We can only understand what we can “see”…

… this long-forgotten, hand-drawn infographic from the 1840s… known as a “life table,” was created by William Farr, a doctor and statistician who, for most of the Victorian era, oversaw the collection of public health statistics in England and Wales… it’s a triptych documenting the death rates by age in three key population groups: metropolitan London, industrial Liverpool, and rural Surrey.

With these visualizations, Farr was making a definitive contribution to an urgent debate from the period: were these new industrial cities causing people to die at a higher rate? In some ways, with hindsight, you can think of this as one of the most crucial questions for the entire world at that moment. The Victorians didn’t realize it at the time, but the globe was about to go from less than five percent of its population living in cities to more than fifty percent in just about a century and a half. If these new cities were going to be killing machines, we probably needed to figure that out.

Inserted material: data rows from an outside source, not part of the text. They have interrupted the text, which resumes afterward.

(* ===== verification/DedupCorrect.v ===== *)
(** Correctness of [dedup_loads]: dropping one of two adjacent identical
    absolute loads and shifting the jumps across it preserves the outcome. *)

From S2P Require Export OptimizerCorrect.

Section drop_one.
(** [l] holds the same absolute load at [i] and [i + 1]. *)
Context (l : list Insn) (i : Z) (cur nxt : Insn) (pkt : list Z).
Hypothesis Hwf : wf_prog l.
Hypothesis Hcur : zget l i = Some cur.
Hypothesis Hnxt : zget l (i + 1) = Some nxt.
Hypothesis Hld : is_ld_abs cur = true.
Hypothesis Hsame : i_code cur = i_code nxt ∧ i_k cur = i_k nxt.

Definition dropped : list Insn := adjust_jumps (vec_remove (i + 1) l) (i + 1).

Let Hl : Forall wf_insn l := proj1 Hwf.

(** The index in [dropped] that behaves as index [t] of [l]. *)
Definition shift (t : Z) : Z := if t <=? i then t else t - 1.

Lemma i_range : 0 ≤ i ∧ i + 1 < zlen l.
Proof.
  pose proof (zget_Some_lt _ _ _ Hcur). pose proof (zget_Some_lt _ _ _ Hnxt). lia.
Qed.

Lemma zlen_dropped : zlen dropped = zlen l - 1.
Proof.
  pose proof i_range. unfold dropped, adjust_jumps. rewrite zlen_imap.
  unfold vec_remove, zlen in *. rewrite length_delete by (apply lookup_lt_is_Some_2; lia).
  lia.
Qed.

Lemma zget_vec_remove j :
  0 ≤ j → zget (vec_remove (i + 1) l) j = zget l (if j <=? i then j else j + 1).
Proof.
  intros Hj. pose proof i_range. unfold vec_remove. rewrite !zget_spec.
  rewrite decide_True by done. destruct (Z.leb_spec j i); rewrite decide_True by lia.
  - apply list_lookup_delete_lt. lia.
  - rewrite list_lookup_delete_ge by lia. f_equal. lia.
Qed.

(** Every instruction but the second load, at its new place. *)
Lemma zget_dropped t insn :
  zget l t = Some insn → t ≠ i + 1 →
  zget dropped (shift t) = Some (adjust_insn (i + 1) (shift t) insn).
Proof.
  intros Hg Ht. pose proof (zget_Some_lt _ _ _ Hg). pose proof i_range.
  unfold dropped, adjust_jumps. rewrite zget_imap.
  unfold shift. destruct (Z.leb_spec t i).
  - rewrite zget_vec_remove, (proj2 (Z.leb_le _ _)) by lia. by rewrite Hg.
  - rewrite zget_vec_remove, (proj2 (Z.leb_gt _ _)) by lia.
    replace (t - 1 + 1) with t by lia. by rewrite Hg.
Qed.

Lemma adjust_plain src insn :
  is_jump insn = false → adjust_insn (i + 1) src insn = insn.
Proof. rewrite is_jump_class. unfold adjust_insn. by intros ->. Qed.

(** A jump's field after adjustment leads to the shifted target. *)
Lemma adjust_target t off :
  0 ≤ t → 0 ≤ off → t ≠ i → t ≠ i + 1 →
  shift t + 1 + (if i + 1 <=? shift t then off else adjust_field (i + 1) (shift t) off)
  = shift (t + 1 + off).
Proof.
  intros. unfold adjust_field, shift.
  repeat (case_match; zbool; try lia).
Qed.

Lemma adjust_insn_wf src insn :
  0 ≤ src → wf_insn insn → (src = i → is_jump insn = false) →
  wf_insn (adjust_insn (i + 1) src insn).
Proof.
  intros Hsrc (? & ? & ? & ?) Hi. unfold adjust_insn, adjust_field.
  rewrite is_jump_class in Hi.
  repeat (case_match; zbool); unfold wf_insn; simpl; split_and!; try done; try ulia;
    (destruct (Z.eq_dec src i); [by rewrite Hi in * |ulia]).
Qed.

Lemma cur_plain : is_jump cur = false.
Proof.
  destruct (is_ld_abs_bits _ Hld) as [Hc _]. rewrite is_jump_class, Hc. done.
Qed.

Lemma nxt_ld : is_ld_abs nxt = true.
Proof. unfold is_ld_abs in *. by rewrite <- (proj1 Hsame). Qed.

Lemma nxt_plain : is_jump nxt = false.
Proof.
  destruct (is_ld_abs_bits _ nxt_ld) as [Hc _]. rewrite is_jump_class, Hc. done.
Qed.

Lemma dropped_wf : wf_prog dropped.
Proof.
  pose proof i_range. split.
  - apply Forall_lookup. intros j insn Hj. unfold dropped, adjust_jumps in Hj.
    rewrite list_lookup_imap in Hj. apply fmap_Some in Hj as (insn0 & Hj & ->).
    assert (Hz : zget (vec_remove (i + 1) l) (Z.of_nat j) = Some insn0).
    { rewrite zget_spec, decide_True, Nat2Z.id by lia. done. }
    rewrite zget_vec_remove in Hz by lia.
    apply adjust_insn_wf; [lia|by eapply Forall_zget|]. intros Heq.
    rewrite Heq, (proj2 (Z.leb_le _ _)) in Hz by lia.
    rewrite Hcur in Hz. assert (insn0 = cur) as -> by congruence. apply cur_plain.
  - rewrite zlen_dropped. pose proof (proj2 Hwf). lia.
Qed.

(** The two loads have the same effect. *)
Lemma exec_cur_nxt m : exec_insn pkt m nxt = exec_insn pkt m cur.
Proof.
  rewrite !exec_ld_abs by (apply nxt_ld || done). by destruct Hsame as [-> ->].
Qed.

Lemma dropped_at_cur m :
  exec dropped pkt (with_pc i m) =
  match exec_insn pkt m cur with
  | Next m' => exec dropped pkt (with_pc (i + 1) m')
  | Done r => r
  end.
Proof.
  pose proof i_range.
  assert (Hg : zget dropped i = Some cur).
  { pose proof (zget_dropped i cur Hcur ltac:(lia)) as Hg.
    rewrite adjust_plain in Hg by apply cur_plain.
    unfold shift in Hg. by rewrite (proj2 (Z.leb_le i i)) in Hg by lia. }
  rewrite (exec_at_plain _ _ dropped_wf (with_pc i m) cur);
    [|simpl; lia|done|apply cur_plain].
  destruct (exec_insn_plain pkt i m cur cur_plain) as [-> _].
  by destruct (exec_insn pkt m cur).
Qed.

Lemma exec_at_insn t m insn :
  0 ≤ t → zget l t = Some insn → is_jump insn = false →
  exec l pkt (with_pc t m) =
  match exec_insn pkt m insn with
  | Next m' => exec l pkt (with_pc (t + 1) m')
  | Done r => r
  end.
Proof.
  intros Ht Hg Hp. rewrite (exec_at_plain _ _ Hwf (with_pc t m) insn) by done.
  destruct (exec_insn_plain pkt t m insn Hp) as [-> _].
  by destruct (exec_insn pkt m insn).
Qed.

Definition same_at (t : Z) : Prop :=
  ∀ m, exec l pkt (with_pc t m) = exec dropped pkt (with_pc (shift t) m).

Lemma same_at_nxt : same_at (i + 2) → same_at (i + 1).
Proof.
  intros IH m. pose proof i_range.
  rewrite (exec_at_insn (i + 1) m nxt) by (lia || done || apply nxt_plain).
  rewrite exec_cur_nxt. unfold shift. rewrite (proj2 (Z.leb_gt _ _)) by lia.
  replace (i + 1 - 1) with i by lia. rewrite dropped_at_cur.
  destruct (exec_insn pkt m cur) as [m'|]; [|done].
  replace (i + 1 + 1) with (i + 2) by lia. rewrite IH. unfold shift.
  rewrite (proj2 (Z.leb_gt _ _)) by lia. by replace (i + 2 - 1) with (i + 1) by lia.
Qed.

Lemma same_at_cur : same_at (i + 1) → same_at i.
Proof.
  intros IH m. pose proof i_range.
  rewrite (exec_at_insn i m cur) by (lia || done || apply cur_plain).
  unfold shift. rewrite (proj2 (Z.leb_le _ _)) by lia.
  destruct (exec_insn pkt m cur) as [m'|] eqn:E.
  - rewrite IH. unfold shift. rewrite (proj2 (Z.leb_gt _ _)) by lia.
    replace (i + 1 - 1) with i by lia. rewrite !dropped_at_cur.
    rewrite exec_ld_abs in E |- * by done. rewrite exec_ld_abs by done.
    by case_match; simplify_eq.
  - rewrite dropped_at_cur, E. done.
Qed.

Lemma same_at_jump t insn :
  0 ≤ t → zget l t = Some insn → is_jump insn = true →
  (∀ u, t < u → same_at u) → same_at t.
Proof.
  intros Ht Hg Hj IH m.
  assert (t ≠ i) by (intros ->; pose proof cur_plain; congruence).
  assert (t ≠ i + 1) by (intros ->; pose proof nxt_plain; congruence).
  pose proof (zget_dropped t insn Hg ltac:(done)) as Hd.
  destruct (Forall_zget _ _ _ _ Hl Hg) as (_ & Hjt & Hjf & Hk).
  assert (Hs : 0 ≤ shift t) by (unfold shift; case_match; zbool; pose proof i_range; lia).
  assert (Hcls : i_code insn .& 0x07 = BPF_JMP) by (rewrite is_jump_class in Hj; by zbool).
  unfold adjust_insn in Hd. rewrite Hcls in Hd. simpl in Hd.
  unfold is_jump in Hj. apply orb_true_iff in Hj as [Hja|Hcj].
  - rewrite (exec_at_ja _ _ Hwf (with_pc t m) insn) by done. simpl.
    assert (Hop : (i_code insn .& 0xf0 =? BPF_JA) = true)
      by (unfold is_ja in Hja; by apply andb_true_iff in Hja as [_ ->]).
    rewrite Hop in Hd.
    set (insn' := if _ <=? _ then insn else _) in Hd.
    rewrite (exec_at_ja _ _ dropped_wf (with_pc (shift t) m) insn');
      [|simpl; lia|done|by unfold insn'; repeat case_match].
    simpl. rewrite IH by ulia. rewrite !with_pc_with_pc.
    assert (shift (t + 1 + i_k insn) = shift t + 1 + i_k insn') as ->; [|done].
    rewrite <- (adjust_target t (i_k insn)) by ulia.
    assert (0 ≤ i_k insn) by ulia.
    assert (t = i ∨ t < i ∨ i + 1 < t) as [?|[?|?]] by lia; [done|..];
      unfold insn', adjust_field, shift;
      repeat (case_match; simpl; zbool; try lia).
  - rewrite (exec_at_cond _ _ Hwf (with_pc t m) insn) by done. simpl.
    assert (Hop : (i_code insn .& 0xf0 =? BPF_JA) = false).
    { unfold is_cond_jump in Hcj. apply andb_true_iff in Hcj as [_ Hop]. by apply negb_true_iff. }
    rewrite Hop in Hd.
    set (insn' := if _ <=? _ then insn else _) in Hd.
    rewrite (exec_at_cond _ _ dropped_wf (with_pc (shift t) m) insn');
      [|simpl; lia|done|by unfold insn'; repeat case_match].
    assert (cond_test insn' (with_pc (shift t) m) = cond_test insn (with_pc t m)) as ->
      by (by unfold insn'; case_match).
    destruct (cond_test insn (with_pc t m)) as [b|]; [|done].
    rewrite IH by (destruct b; ulia). simpl. rewrite !with_pc_with_pc. f_equal. f_equal.
    rewrite <- (adjust_target t (if b then i_jt insn else i_jf insn))
      by (destruct b; ulia).
    unfold insn'. by destruct b; case_match.
Qed.

Lemma same_at_plain t insn :
  0 ≤ t → zget l t = Some insn → is_jump insn = false → t ≠ i → t ≠ i + 1 →
  same_at (t + 1) → same_at t.
Proof.
  intros Ht Hg Hp Hti Hti1 IH m. pose proof i_range.
  rewrite (exec_at_insn t m insn) by done.
  pose proof (zget_dropped t insn Hg ltac:(done)) as Hd.
  rewrite adjust_plain in Hd by done.
  rewrite (exec_at_plain _ _ dropped_wf (with_pc (shift t) m) insn);
    [|unfold shift; simpl; case_match; zbool; lia|done|done].
  destruct (exec_insn_plain pkt (shift t) m insn Hp) as [-> _].
  destruct (exec_insn pkt m insn) as [m'|]; [|done]. simpl.
  rewrite IH, with_pc_with_pc. do 2 f_equal. unfold shift.
  repeat case_match; zbool; lia.
Qed.

Lemma exec_dropped t : 0 ≤ t → same_at t.
Proof.
  apply (forward_ind l same_at). clear t. intros t Ht IH. pose proof i_range.
  destruct (zget l t) as [insn|] eqn:Hg.
  - pose proof (zget_Some_lt _ _ _ Hg).
    assert (IH' : ∀ u, t < u → same_at u) by (intros; apply IH; lia). clear IH.
    destruct (Z.eq_dec t i) as [->|]; [apply same_at_cur, IH'; lia|].
    destruct (Z.eq_dec t (i + 1)) as [->|]; [apply same_at_nxt, IH'; lia|].
    destruct (is_jump insn) eqn:Hj.
    + apply (same_at_jump t insn); [done..|exact IH'].
    + apply (same_at_plain t insn); try done. apply IH'. lia.
  - apply zget_None in Hg. intros m.
    rewrite !exec_oob; [done|apply dropped_wf| |done|simpl; lia].
    rewrite zlen_dropped. unfold shift. simpl. case_match; zbool; lia.
Qed.

Lemma dropped_inner : inner dropped pkt = inner l pkt.
Proof.
  pose proof i_range. pose proof (exec_dropped 0 ltac:(lia) vm_start) as H0.
  unfold shift in H0. rewrite (proj2 (Z.leb_le 0 i)) in H0 by lia. symmetry. exact H0.
Qed.
End drop_one.

(** Each turn of the loop advances [i] or shortens the vector. *)
Lemma dedup_loop_correct n i l pkt :
  wf_prog l → 0 ≤ i → zlen l - i < Z.of_nat n → (0 < n)%nat →
  ∃ l', dedup_loop n i l = Some l' ∧ wf_prog l' ∧ zlen l' ≤ zlen l ∧
        inner l' pkt = inner l pkt.
Proof.
  revert i l. induction n as [|n IH]; intros i l Hwf Hi Hn H0; [lia|]. simpl.
  destruct (zget l i) as [cur|] eqn:Hc; [|by (exists l; split_and!; [..|lia|])].
  destruct (zget l (i + 1)) as [nxt|] eqn:Hn1; [|by (exists l; split_and!; [..|lia|])].
  pose proof (zget_Some_lt _ _ _ Hn1).
  case_match eqn:E; [|by apply IH; auto with lia].
  zbool. change (adjust_jumps _ _) with (dropped l i).
  assert (Hsame : i_code cur = i_code nxt ∧ i_k cur = i_k nxt) by done.
  pose proof (zlen_dropped l i cur nxt Hc Hn1) as Hlen.
  destruct (IH i (dropped l i)) as (l' & -> & ? & ? & Hi'); [|lia..|].
  { by eapply dropped_wf. }
  exists l'. split_and!; [done..|lia|]. rewrite Hi'. by eapply dropped_inner.
Qed.

(** C27: [dedup_loads] always returns, never grows the program and leaves the
    interpreter's outcome on every packet unchanged. *)
Theorem dedup_loads_correct (l : list Insn) (pkt : list Z) :
  wf_prog l →
  zlen (dedup_loads l) ≤ zlen l ∧ inner (dedup_loads l) pkt = inner l pkt.
Proof.
  intros Hwf. unfold dedup_loads. destruct l as [|x l0] eqn:E; [done|]. rewrite <- E in *.
  destruct (dedup_loop_correct (S (length l)) 0 l pkt) as (l' & -> & _ & ? & ?);
    auto with lia. unfold zlen. lia.
Qed.

Lemma dedup_loads_correct_witness :
  inner (dedup_loads (ldh_abs 12 :: sample_prog)) [] = inner (ldh_abs 12 :: sample_prog) [].
Proof.
  apply (dedup_loads_correct (ldh_abs 12 :: sample_prog) []).
  apply (bool_decide_unpack _). by vm_compute.
Defined.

It’s hard to imagine just how confusing it was to live through the transition to industrial urbanism as it was happening for the first time. Nobody really had a full handle on the magnitude of the shift and its vast unintended consequences. This was particularly true of public health. There was an intuitive feeling that people were dying at higher rates than they had in the countryside, but it was very hard even for the experts to determine the magnitude of the threat. Everyone was living under the spell of anecdote and availability bias. Seeing the situation from the birds-eye view of public health data was almost impossible…

The images Farr created told a terrifying and unequivocal story: density kills. In Surrey, the increase of mortality after birth is a gentle slope upward, a dune rising out of the waterline. The spike in Liverpool, by comparison, looks more like the cliffs of Dover. That steep ascent condensed thousands of individual tragedies into one vivid and scandalous image: in industrial Liverpool, more than half of all children born were dead before their fifteenth birthday.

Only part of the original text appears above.